EXERCISE INPUTS
<<<<

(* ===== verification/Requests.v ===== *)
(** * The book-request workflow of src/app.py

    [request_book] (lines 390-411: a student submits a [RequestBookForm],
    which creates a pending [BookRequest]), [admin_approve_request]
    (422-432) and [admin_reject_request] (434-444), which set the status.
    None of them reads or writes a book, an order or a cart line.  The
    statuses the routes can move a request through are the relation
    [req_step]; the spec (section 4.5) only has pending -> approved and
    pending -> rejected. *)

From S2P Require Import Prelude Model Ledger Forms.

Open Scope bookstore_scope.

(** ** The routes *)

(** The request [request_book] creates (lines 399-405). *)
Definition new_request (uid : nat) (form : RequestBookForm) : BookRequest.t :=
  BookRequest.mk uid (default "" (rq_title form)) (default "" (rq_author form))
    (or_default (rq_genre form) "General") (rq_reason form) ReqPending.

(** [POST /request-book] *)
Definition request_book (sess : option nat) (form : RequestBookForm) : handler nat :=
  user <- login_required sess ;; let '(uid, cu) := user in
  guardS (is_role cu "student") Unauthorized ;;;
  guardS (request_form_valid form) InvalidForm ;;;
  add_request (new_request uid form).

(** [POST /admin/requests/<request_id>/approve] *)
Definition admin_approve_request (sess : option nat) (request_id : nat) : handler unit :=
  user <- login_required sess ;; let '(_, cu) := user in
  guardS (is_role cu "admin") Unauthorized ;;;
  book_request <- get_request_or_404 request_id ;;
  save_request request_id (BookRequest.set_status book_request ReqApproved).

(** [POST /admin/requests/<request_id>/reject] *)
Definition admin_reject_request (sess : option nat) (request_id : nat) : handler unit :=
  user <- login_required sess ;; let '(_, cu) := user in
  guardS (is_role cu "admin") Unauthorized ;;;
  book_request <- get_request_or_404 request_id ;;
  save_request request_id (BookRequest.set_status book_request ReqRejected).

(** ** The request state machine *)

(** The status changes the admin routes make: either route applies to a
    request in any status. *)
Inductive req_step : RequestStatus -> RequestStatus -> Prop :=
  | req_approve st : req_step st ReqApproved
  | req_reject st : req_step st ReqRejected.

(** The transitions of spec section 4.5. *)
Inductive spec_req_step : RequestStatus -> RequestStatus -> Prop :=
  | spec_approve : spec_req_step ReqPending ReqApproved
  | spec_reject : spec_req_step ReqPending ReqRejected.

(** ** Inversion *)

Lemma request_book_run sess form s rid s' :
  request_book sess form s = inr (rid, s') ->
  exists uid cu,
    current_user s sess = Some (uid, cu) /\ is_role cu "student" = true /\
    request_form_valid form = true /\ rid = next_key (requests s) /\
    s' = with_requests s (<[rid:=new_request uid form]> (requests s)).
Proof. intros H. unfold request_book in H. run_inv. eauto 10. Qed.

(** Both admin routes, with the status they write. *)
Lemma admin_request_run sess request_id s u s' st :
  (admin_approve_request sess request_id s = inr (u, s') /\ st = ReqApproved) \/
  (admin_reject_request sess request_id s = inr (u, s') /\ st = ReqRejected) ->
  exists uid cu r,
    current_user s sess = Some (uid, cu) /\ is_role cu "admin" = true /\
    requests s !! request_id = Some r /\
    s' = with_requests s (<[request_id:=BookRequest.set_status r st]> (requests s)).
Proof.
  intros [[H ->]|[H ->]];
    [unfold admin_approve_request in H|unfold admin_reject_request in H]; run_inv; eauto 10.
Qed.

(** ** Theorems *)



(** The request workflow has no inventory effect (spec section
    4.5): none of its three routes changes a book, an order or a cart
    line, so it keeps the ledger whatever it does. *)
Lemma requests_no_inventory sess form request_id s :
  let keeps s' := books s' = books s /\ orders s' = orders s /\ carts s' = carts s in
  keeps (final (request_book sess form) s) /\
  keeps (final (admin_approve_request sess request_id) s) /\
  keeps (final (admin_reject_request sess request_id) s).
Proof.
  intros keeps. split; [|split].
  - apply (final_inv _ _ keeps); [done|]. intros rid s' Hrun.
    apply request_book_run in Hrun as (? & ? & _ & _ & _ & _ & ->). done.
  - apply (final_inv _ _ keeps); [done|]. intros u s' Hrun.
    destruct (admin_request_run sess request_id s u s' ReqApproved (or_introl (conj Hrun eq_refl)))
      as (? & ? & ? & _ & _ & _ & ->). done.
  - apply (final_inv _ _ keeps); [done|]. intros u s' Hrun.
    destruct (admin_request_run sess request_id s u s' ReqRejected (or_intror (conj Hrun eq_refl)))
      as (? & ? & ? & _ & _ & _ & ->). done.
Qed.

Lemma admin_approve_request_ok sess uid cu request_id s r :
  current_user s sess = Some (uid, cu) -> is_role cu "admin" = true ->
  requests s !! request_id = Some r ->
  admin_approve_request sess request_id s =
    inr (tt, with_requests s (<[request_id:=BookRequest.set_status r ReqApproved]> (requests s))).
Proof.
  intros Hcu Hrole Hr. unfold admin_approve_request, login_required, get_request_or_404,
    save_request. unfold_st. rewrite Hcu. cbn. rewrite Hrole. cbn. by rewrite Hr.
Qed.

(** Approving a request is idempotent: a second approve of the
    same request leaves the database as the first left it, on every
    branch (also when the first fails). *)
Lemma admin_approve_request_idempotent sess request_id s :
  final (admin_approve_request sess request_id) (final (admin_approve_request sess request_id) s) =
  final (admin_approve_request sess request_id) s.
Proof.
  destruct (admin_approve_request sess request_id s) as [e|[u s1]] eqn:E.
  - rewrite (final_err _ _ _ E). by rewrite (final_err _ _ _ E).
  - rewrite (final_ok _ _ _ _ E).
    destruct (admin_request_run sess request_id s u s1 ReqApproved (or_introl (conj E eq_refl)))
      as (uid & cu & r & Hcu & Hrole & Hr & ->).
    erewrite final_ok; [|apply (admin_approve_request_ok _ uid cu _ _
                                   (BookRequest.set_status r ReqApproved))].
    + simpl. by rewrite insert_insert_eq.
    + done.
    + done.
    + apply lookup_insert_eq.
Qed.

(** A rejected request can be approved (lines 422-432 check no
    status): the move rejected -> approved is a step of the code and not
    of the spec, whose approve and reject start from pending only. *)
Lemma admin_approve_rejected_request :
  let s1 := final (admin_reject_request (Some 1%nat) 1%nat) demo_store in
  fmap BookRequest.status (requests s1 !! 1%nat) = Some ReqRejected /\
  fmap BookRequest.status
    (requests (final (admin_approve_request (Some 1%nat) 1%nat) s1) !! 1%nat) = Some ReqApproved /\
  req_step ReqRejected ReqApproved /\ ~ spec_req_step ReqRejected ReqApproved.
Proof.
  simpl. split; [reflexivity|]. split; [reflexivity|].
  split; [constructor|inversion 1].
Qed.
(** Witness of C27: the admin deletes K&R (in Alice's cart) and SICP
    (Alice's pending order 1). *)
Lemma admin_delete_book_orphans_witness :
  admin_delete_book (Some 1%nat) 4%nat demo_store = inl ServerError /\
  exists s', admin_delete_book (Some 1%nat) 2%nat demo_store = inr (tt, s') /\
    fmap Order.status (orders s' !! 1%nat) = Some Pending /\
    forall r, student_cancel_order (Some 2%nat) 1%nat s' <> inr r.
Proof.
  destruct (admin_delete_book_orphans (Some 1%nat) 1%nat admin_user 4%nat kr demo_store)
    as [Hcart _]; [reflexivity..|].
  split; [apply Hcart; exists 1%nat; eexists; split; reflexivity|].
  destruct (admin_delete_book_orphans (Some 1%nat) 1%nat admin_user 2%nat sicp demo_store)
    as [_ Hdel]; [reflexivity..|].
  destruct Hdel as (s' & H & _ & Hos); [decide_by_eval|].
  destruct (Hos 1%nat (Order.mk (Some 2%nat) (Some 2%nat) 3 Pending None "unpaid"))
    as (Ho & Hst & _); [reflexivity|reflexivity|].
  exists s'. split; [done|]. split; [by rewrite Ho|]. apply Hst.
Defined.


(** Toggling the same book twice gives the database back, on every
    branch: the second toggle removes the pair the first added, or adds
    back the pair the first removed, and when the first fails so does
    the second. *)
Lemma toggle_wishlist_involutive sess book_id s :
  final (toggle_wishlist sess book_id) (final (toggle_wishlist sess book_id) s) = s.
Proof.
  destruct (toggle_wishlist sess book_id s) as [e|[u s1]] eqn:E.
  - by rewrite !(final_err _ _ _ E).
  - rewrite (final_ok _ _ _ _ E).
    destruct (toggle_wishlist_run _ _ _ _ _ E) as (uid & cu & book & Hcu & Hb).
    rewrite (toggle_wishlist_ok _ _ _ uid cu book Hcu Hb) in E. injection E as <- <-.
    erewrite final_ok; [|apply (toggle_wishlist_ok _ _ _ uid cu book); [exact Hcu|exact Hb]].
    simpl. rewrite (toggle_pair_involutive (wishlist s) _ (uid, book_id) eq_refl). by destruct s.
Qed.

>>>>

WHAT IS REQUIRED
Please reproduce, exactly as they appear above, the lines from the line containing "of the spec, whose" up to and including the line containing "(requests (final (admin_approve_request".

ANSWER FOR THE TASK
    of the spec, whose approve and reject start from pending only. *)
Lemma admin_approve_rejected_request :
  let s1 := final (admin_reject_request (Some 1%nat) 1%nat) demo_store in
  fmap BookRequest.status (requests s1 !! 1%nat) = Some ReqRejected /\
  fmap BookRequest.status
    (requests (final (admin_approve_request (Some 1%nat) 1%nat) s1) !! 1%nat) = Some ReqApproved /\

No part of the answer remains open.